BEGIN RECORD EXCERPTS

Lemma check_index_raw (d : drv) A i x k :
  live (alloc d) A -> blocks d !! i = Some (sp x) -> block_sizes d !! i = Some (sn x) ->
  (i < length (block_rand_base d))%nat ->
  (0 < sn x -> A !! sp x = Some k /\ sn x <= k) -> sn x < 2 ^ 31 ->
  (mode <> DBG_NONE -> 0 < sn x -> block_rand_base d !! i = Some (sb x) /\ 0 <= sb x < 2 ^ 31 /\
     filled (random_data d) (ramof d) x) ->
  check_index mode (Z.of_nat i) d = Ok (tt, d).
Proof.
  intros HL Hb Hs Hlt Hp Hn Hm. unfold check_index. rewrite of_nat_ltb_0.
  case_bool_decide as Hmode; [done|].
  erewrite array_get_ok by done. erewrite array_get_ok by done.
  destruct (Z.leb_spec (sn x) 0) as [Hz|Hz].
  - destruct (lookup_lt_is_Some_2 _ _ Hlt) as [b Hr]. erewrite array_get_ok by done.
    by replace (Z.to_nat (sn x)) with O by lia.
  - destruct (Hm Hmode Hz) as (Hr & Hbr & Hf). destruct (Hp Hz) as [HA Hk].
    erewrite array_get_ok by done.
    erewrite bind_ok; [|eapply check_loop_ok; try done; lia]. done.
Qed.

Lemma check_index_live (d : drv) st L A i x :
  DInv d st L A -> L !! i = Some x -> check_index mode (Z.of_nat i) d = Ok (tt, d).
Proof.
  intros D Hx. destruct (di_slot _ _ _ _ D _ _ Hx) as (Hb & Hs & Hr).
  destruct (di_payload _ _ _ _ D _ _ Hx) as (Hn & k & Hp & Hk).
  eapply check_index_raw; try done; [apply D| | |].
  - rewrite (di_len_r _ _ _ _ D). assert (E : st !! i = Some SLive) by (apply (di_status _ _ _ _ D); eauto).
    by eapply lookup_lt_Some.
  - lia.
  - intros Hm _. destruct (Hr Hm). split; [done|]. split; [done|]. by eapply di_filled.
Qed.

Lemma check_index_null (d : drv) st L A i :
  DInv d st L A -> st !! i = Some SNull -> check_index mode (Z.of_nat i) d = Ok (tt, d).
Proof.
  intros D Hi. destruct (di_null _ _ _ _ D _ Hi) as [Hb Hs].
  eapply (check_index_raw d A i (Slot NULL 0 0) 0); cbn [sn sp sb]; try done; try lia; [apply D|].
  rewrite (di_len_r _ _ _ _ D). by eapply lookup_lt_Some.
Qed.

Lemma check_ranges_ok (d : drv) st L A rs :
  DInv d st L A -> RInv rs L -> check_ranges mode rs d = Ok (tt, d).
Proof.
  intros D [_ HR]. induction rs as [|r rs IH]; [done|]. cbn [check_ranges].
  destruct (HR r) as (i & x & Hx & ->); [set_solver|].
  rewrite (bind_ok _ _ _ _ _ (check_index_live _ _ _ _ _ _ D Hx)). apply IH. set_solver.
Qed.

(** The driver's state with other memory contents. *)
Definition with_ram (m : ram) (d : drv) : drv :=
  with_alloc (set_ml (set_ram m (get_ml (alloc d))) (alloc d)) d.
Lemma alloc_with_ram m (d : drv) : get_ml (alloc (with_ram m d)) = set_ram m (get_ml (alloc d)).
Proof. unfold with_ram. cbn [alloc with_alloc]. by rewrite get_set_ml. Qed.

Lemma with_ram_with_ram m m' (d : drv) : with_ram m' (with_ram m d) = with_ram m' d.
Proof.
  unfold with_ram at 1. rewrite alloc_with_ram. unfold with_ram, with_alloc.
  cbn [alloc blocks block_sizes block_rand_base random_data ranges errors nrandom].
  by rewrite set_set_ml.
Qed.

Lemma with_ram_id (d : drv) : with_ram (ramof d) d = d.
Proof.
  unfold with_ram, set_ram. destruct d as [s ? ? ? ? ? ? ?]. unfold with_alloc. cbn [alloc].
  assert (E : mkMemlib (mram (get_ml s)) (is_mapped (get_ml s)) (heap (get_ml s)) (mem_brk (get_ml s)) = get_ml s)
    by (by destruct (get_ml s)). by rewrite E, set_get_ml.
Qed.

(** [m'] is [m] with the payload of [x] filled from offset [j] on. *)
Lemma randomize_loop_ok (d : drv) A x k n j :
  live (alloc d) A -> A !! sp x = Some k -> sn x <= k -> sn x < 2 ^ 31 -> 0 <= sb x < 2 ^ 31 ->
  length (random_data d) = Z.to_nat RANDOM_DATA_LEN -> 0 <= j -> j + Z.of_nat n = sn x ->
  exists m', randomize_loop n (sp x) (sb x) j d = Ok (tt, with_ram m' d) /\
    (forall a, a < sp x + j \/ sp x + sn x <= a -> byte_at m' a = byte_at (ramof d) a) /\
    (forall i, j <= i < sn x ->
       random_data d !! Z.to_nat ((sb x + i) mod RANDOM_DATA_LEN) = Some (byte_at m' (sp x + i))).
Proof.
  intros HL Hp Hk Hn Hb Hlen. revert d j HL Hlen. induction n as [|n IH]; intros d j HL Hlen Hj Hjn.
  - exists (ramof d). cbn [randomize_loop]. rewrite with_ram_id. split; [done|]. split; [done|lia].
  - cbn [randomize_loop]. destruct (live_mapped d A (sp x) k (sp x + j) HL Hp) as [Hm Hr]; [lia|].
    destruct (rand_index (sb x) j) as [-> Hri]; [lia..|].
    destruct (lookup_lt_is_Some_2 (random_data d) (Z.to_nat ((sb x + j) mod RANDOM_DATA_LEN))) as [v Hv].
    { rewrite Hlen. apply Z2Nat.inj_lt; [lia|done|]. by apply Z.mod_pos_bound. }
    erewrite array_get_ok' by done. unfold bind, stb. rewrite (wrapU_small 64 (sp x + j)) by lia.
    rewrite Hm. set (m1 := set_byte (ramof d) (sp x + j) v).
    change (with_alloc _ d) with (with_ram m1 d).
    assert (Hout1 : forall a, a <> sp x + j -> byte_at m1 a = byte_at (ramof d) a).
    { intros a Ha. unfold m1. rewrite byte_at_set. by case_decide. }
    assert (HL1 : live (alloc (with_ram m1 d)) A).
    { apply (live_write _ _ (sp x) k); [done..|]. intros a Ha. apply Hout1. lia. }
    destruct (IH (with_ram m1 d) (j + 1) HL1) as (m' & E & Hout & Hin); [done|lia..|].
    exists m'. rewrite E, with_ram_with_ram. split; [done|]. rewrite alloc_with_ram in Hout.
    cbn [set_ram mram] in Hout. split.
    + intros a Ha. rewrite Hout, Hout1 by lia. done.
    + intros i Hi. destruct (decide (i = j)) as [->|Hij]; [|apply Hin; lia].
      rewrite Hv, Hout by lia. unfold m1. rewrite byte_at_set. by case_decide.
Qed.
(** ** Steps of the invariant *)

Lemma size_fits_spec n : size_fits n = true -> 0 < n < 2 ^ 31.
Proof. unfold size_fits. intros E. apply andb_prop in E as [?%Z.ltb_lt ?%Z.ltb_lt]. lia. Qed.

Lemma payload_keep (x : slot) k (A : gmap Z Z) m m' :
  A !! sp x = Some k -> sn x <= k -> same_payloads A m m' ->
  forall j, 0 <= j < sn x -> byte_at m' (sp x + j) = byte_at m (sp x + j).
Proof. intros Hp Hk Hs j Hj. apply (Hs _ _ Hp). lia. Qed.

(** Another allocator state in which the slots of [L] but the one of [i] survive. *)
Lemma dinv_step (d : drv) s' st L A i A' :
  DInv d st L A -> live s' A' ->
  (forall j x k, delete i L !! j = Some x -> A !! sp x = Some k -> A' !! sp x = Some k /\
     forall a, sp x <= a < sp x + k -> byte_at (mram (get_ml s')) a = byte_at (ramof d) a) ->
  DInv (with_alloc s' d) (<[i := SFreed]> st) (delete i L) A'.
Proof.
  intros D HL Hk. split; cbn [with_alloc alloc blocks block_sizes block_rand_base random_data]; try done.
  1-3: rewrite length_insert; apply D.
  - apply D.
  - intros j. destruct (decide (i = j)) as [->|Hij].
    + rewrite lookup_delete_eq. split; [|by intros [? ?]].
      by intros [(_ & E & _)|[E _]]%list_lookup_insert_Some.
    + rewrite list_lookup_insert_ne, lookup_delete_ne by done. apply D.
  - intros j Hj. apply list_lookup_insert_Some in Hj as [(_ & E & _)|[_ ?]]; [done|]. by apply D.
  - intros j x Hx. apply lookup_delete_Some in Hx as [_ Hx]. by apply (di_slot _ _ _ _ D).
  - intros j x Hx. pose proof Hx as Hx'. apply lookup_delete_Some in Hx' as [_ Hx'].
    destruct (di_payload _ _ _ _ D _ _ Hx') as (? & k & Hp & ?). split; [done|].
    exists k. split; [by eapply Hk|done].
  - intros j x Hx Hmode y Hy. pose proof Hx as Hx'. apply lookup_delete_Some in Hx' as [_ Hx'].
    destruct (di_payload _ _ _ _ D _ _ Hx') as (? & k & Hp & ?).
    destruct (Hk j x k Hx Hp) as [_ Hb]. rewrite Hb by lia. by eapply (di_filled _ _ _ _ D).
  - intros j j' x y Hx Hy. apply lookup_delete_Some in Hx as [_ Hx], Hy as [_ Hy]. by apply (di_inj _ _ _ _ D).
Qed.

END RECORD EXCERPTS
BEGIN RECORD EXCERPTS

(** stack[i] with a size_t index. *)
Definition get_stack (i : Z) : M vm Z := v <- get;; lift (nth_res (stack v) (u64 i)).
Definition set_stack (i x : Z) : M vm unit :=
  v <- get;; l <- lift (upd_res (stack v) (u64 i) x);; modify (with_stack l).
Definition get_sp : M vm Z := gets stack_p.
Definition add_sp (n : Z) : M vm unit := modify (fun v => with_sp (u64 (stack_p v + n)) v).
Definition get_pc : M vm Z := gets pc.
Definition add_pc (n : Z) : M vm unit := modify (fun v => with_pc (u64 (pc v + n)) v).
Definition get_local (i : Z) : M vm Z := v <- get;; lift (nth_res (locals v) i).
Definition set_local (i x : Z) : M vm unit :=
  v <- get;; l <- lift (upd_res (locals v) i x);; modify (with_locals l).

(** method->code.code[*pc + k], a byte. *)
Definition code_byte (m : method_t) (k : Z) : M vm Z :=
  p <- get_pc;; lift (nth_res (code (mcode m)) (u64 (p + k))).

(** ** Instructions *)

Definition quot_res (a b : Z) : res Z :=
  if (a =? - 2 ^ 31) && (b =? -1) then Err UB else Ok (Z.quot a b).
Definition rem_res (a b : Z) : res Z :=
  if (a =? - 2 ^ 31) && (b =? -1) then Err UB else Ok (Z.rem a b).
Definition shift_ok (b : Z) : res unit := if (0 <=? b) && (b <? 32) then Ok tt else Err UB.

END RECORD EXCERPTS

EXERCISE DIRECTIONS:
Search the records for the word "then". Copy every line that has it.

TASK OUTPUT:
  if (a =? - 2 ^ 31) && (b =? -1) then Err UB else Ok (Z.quot a b).
  if (a =? - 2 ^ 31) && (b =? -1) then Err UB else Ok (Z.rem a b).
Definition shift_ok (b : Z) : res unit := if (0 <=? b) && (b <? 32) then Ok tt else Err UB.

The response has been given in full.